What this blog is for:

My blog is not to help survivors recover, it is to have the 10 million yearly stroke survivors light fires underneath their doctors, stroke hospitals and stroke researchers to get stroke solved. 100% recovery. The stroke medical world is completely failing at that goal, they don't even have it as a goal. Shortly after getting out of the hospital and getting NO information on the process or protocols of stroke rehabilitation and recovery I started searching on the internet and found that no other survivor received useful information. This is an attempt to cover all stroke rehabilitation information that should be readily available to survivors so they can talk with informed knowledge to their medical staff. It lays out what needs to be done to get stroke survivors closer to 100% recovery. It's quite disgusting that this information is not available from every stroke association and doctors group.

Wednesday, July 24, 2024

Evaluating social rehabilitation of aggression for persons with Acquired Brain Injury: a systematic review

FYI. Acquired brain injury refers to any type of brain damage that happens after birth.

 Evaluating social rehabilitation of aggression for persons with Acquired Brain Injury: a systematic review

Abstract

Purpose

Social rehabilitation of aggression following an Acquired Brain Injury (ABI) is critically important for persons with ABI due to increased vulnerability of criminal behaviour related to post-injury changes in functioning. This review presents findings from studies that evaluated aggression interventions in both community and forensic populations of people with ABI.

Methods

We searched PsycINFO, EMBASE, SocINDEX, CINAHL and Medline databases for studies published between 1st January 2000 and 15th October 2023.

Results

There were 15 studies (14 community-based, one forensic) that met inclusion criteria. Pharmacological management (6) was largely ineffective and anger management interventions (6) presented with inconsistent effectiveness. Emotion regulation (1) may be effective for externalised aggression. Both mindfulness and transcranial direct current stimulation (1) were effective, and the results of a forensic peer group approach (1) were not tested for statistical significance. There was variability in the measurement of aggression, injury severity, and cognitive impairment.

Conclusions

Whilst community interventions for aggression in persons with ABI are prevalent, findings for effectiveness have been mixed and there is a paucity of evaluated interventions in forensic samples. Further research is needed to unravel the complex interplay of factors contributing to aggression and develop effective social rehabilitation for persons with ABI.
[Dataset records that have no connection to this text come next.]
Definition delete_measure (measure_id : string) (scope : Scope) (version : Z) : Api Answer :=
  overlay <- _load_overlay scope ;;
  let kept := filter (λ m, m_id m ≠ measure_id) (p_measures overlay) in
  if decide (length kept = length (p_measures overlay))
  then se_raise (missing "measure" measure_id)
  else _commit (with_measures kept overlay) version.

Definition add_rule (body : RuleWrite) : Api Answer :=
  overlay <- _load_overlay (rw_scope body) ;;
  if existsb (λ r, bool_decide (r_id r = r_id (rw_rule body))) (p_rules overlay)
  then se_raise (conflict "rule" (r_id (rw_rule body)))
  else _commit (with_rules (p_rules overlay ++ [rw_rule body]) overlay)
         (rw_expected_version body).

Definition update_rule (rule_id : string) (body : RuleWrite) : Api Answer :=
  if decide (r_id (rw_rule body) ≠ rule_id)
  then se_raise (mismatch "rule" rule_id (r_id (rw_rule body)))
  else
    overlay <- _load_overlay (rw_scope body) ;;
    match list_find (λ r, r_id r = rule_id) (p_rules overlay) with
    | None => se_raise (missing "rule" rule_id)
    | Some (idx, _) =>
        _commit (with_rules (<[idx := rw_rule body]> (p_rules overlay)) overlay)
          (rw_expected_version body)
    end.

Definition delete_rule (rule_id : string) (scope : Scope) (version : Z) : Api Answer :=
  overlay <- _load_overlay scope ;;
  let kept := filter (λ r, r_id r ≠ rule_id) (p_rules overlay) in
  if decide (length kept = length (p_rules overlay))
  then se_raise (missing "rule" rule_id)
  else _commit (with_rules kept overlay) version.

Definition patch_notify (name : string) (body : NotifyWrite) : Api Answer :=
  overlay <- _load_overlay (nw_scope body) ;;
  _commit (with_notify (ODict.set name (nw_channel body) (p_notify overlay)) overlay)
    (nw_expected_version body).

(** ** The router *)
Inductive WriteRequest : Type :=
| PostOverlay (body : ProfileCreate)
| PutOverlay (body : ProfileReplace)
| DeleteOverlay (scope : Scope) (version : Z)
| PostMeasure (body : MeasureWrite)
| PatchMeasure (measure_id : string) (body : MeasureWrite)
| DeleteMeasure (measure_id : string) (scope : Scope) (version : Z)
| PostRule (body : RuleWrite)
| PatchRule (rule_id : string) (body : RuleWrite)
| DeleteRule (rule_id : string) (scope : Scope) (version : Z)
| PatchNotify (name : string) (body : NotifyWrite).

Definition handle (req : WriteRequest) : Api Answer :=
  match req with
  | PostOverlay body => create_overlay body
  | PutOverlay body => replace_overlay body
  | DeleteOverlay scope version => delete_overlay scope version
  | PostMeasure body => add_measure body
  | PatchMeasure id body => update_measure id body
  | DeleteMeasure id scope version => delete_measure id scope version
  | PostRule body => add_rule body
  | PatchRule id body => update_rule id body
  | DeleteRule id scope version => delete_rule id scope version
  | PatchNotify name body => patch_notify name body
  end.

Definition scope_of (req : WriteRequest) : Scope :=
  match req with
  | PostOverlay body => pc_scope body
  | PutOverlay body => pc_scope (pr_body body)
  | DeleteOverlay scope _ | DeleteMeasure _ scope _ | DeleteRule _ scope _ => scope
  | PostMeasure body | PatchMeasure _ body => mw_scope body
  | PostRule body | PatchRule _ body => rw_scope body
  | PatchNotify _ body => nw_scope body
  end.
End ProfileApi.

(** ** Checking by contents *)

(** The fold is checked by the contents of its documents. *)
Section FoldContent.
Context `{!SetIter}.

Lemma entries_content {V} (f : MonitorProfile → list (string * V))
    (g : Content → list (string * V)) (l l' : list MonitorProfile) :
  (∀ p, f p = g (content p)) → content <$> l = content <$> l' → f <$> l = f <$> l'.
Proof.
  intros Hf Hl. rewrite (list_fmap_ext f (g ∘ content) l) by (intros; apply Hf).
  rewrite (list_fmap_ext f (g ∘ content) l') by (intros; apply Hf).
  by rewrite !list_fmap_compose, Hl.
Qed.

Lemma validate_content now now' l l' sc :
  content <$> l = content <$> l' →
  validate_effective (fold_result now l sc) = validate_effective (fold_result now' l' sc).
Proof.
  intros Hl.
  assert (measure_entries <$> l = measure_entries <$> l') as Hm.
  { by apply (entries_content _ (λ c, (λ m, (m_id m, m)) <$> c.1.1.2)). }
  assert (rule_entries <$> l = rule_entries <$> l') as Hr.
  { by apply (entries_content _ (λ c, (λ r, (r_id r, with_enabled (c.1.1.1.2 && r_enabled r) r))
      <$> c.1.2)). }
  assert (p_notify <$> l = p_notify <$> l') as Hn by (by apply (entries_content _ (λ c, c.2))).
  unfold validate_effective, fold_result. simpl. rewrite Hm, Hr.
  unfold check_rule. simpl. by rewrite Hn.
Qed.
End FoldContent.

Lemma insert_by_fmap {A B} (f : A → B) (leb : A → A → bool) (leb' : B → B → bool) x l :
  (∀ x y, leb x y = leb' (f x) (f y)) →
  f <$> insert_by leb x l = insert_by leb' (f x) (f <$> l).
Proof.
  intros Hf. induction l as [|y l IH]; [done|]. simpl. rewrite <-Hf.
  destruct (leb x y); [done|]. csimpl. by rewrite IH.
Qed.

Lemma sort_by_fmap {A B} (f : A → B) (leb : A → A → bool) (leb' : B → B → bool) l :
  (∀ x y, leb x y = leb' (f x) (f y)) → f <$> sort_by leb l = sort_by leb' (f <$> l).
Proof.
  intros Hf. induction l as [|x l IH]; [done|]. csimpl.
  rewrite (insert_by_fmap f leb leb'), IH by done. done.
Qed.

Definition content_leb (c c' : Content) : bool :=
  bool_decide (_specificity_rank (c_scope c) ≤ _specificity_rank (c_scope c')).

Lemma content_sorted l :
  content <$> sort_by_rank l = sort_by content_leb (content <$> l).
Proof. by apply sort_by_fmap. Qed.

(** Contents of one cascade are sorted by their scopes alone. *)
Lemma content_sort_unique p m e (l l' : list Content) :
  l ≡ₚ l' → NoDup (c_scope <$> l) →
  (∀ c, c ∈ l → scope_triple (c_scope c) ∈ _cascade_triples p m e) →
  sort_by content_leb l = sort_by content_leb l'.
Proof.
  intros Hp Hnd Hin. unfold content_leb. apply sort_by_key_unique_gen; [| | |done].
  - intros x y. rewrite !bool_decide_eq_true. lia.
  - intros x y z. rewrite !bool_decide_eq_true. lia.
  - intros x y Hx Hy. rewrite !bool_decide_eq_true. intros H1 H2.
    assert (c_scope x = c_scope y) as Hs.
    { pose proof (cascade_rank_inj p m e _ _ (Hin x Hx) (Hin y Hy)) as Hr.
      rewrite <-!scope_rank in Hr. specialize (Hr ltac:(lia)).
      destruct (c_scope x), (c_scope y). by injection Hr as -> -> ->. }
    apply list_elem_of_lookup in Hx as [i Hi], Hy as [j Hj].
    assert (i = j) as ->; [|congruence].
    eapply NoDup_lookup; [exact Hnd| |]; rewrite list_lookup_fmap.
    + rewrite Hi. done.
    + rewrite Hj. simpl. by rewrite Hs.
Qed.

(** ** What is collected after a write *)

(** A scope that the cascade can reach: no concrete part under a wildcard. *)
Definition canonical (sc : Scope) : Prop :=
  scope_triple sc ∈ _cascade_triples (process sc) (eqp_model sc) (eqp_id sc).
#[export] Instance canonical_dec sc : Decision (canonical sc).
Proof. unfold canonical. apply _. Defined.

Definition cascade_of (sc : Scope) : Query :=
  AnyScope (_cascade_triples (process sc) (eqp_model sc) (eqp_id sc)).

(** The documents of the other scopes. *)
Definition others_of (sc : Scope) : list Doc → list Doc :=
  filter (λ d, doc_triple d ≠ Some (scope_triple sc)).

#[export] Instance scope_triple_inj : Inj (=) (=) scope_triple.
Proof. intros [] [] [= -> -> ->]. done. Qed.

Lemma contents_triples q ds :
  scope_triple ∘ c_scope <$> omap doc_content (filter (matches (AnyScope q)) ds)
  `sublist_of` omap doc_triple ds
  ∧ ∀ c, c ∈ omap doc_content (filter (matches (AnyScope q)) ds) → scope_triple (c_scope c) ∈ q.
Proof.
  induction ds as [|d ds [IHs IHin]]; [split; [done|set_solver]|].
  rewrite filter_cons. case_decide as Hm; csimpl.
  2: { split; [|done]. destruct (doc_triple d); [by apply sublist_cons|done]. }
  simpl in Hm. destruct (doc_triple d) as [t|] eqn:Et; [|done].
  destruct (doc_content d) as [c|] eqn:Ec; csimpl.
  - rewrite (content_triple _ _ _ Et Ec). split; [by apply sublist_skip|].
    intros c' [->|Hc]%elem_of_cons; [by rewrite (content_triple _ _ _ Et Ec)|auto].
  - split; [by apply sublist_cons|done].
Qed.

Lemma contents_others q sc ds :
  filter (λ c, c_scope c ≠ sc) (omap doc_content (filter (matches (AnyScope q)) ds))
  = omap doc_content (filter (matches (AnyScope q)) (others_of sc ds)).
Proof.
  unfold others_of. induction ds as [|d ds IH]; [done|]. rewrite !filter_cons.
  destruct (decide (matches (AnyScope q) d)) as [Hm|Hm].
  - pose proof Hm as Hm'. simpl in Hm. destruct (doc_triple d) as [t|] eqn:Et; [|done].
    csimpl. destruct (doc_content d) as [c|] eqn:Ec.
    + rewrite filter_cons. pose proof (content_triple _ _ _ Et Ec) as <-.
      destruct (decide (c_scope c = sc)) as [->|Hne].
      * rewrite decide_False, decide_False by naive_solver. done.
      * rewrite decide_True, decide_True by naive_solver.
        rewrite filter_cons_True by done. csimpl. by rewrite Ec, IH.
    + case_decide; [|done]. rewrite filter_cons_True by done. csimpl. by rewrite Ec.
  - case_decide; [|done]. by rewrite filter_cons_False.
Qed.

Lemma content_filter sc (l : list MonitorProfile) :
  content <$> filter (λ d, p_scope d ≠ sc) l = filter (λ c, c_scope c ≠ sc) (content <$> l).
Proof.
  induction l as [|p l IH]; [done|]. csimpl. rewrite !filter_cons.
  change (c_scope (content p)) with (p_scope p). case_decide; csimpl; by rewrite IH.
Qed.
IMPLICATIONS FOR REHABILITATION

  • Social rehabilitation is critical following an Acquired Brain Injury (ABI) due to increased risk of displaying challenging behaviours, such as aggression, that may significantly reduce an individual's quality of life.

  • The current review highlights a lack of suitable interventions targeting aggression for individuals with ABI that account for injury-related impairments which impact capacity to engage in intervention.

  • Findings emphasise the need to develop appropriate and relevant social rehabilitation interventions for aggression in ABI populations, particularly forensic populations, to prevent negative outcomes.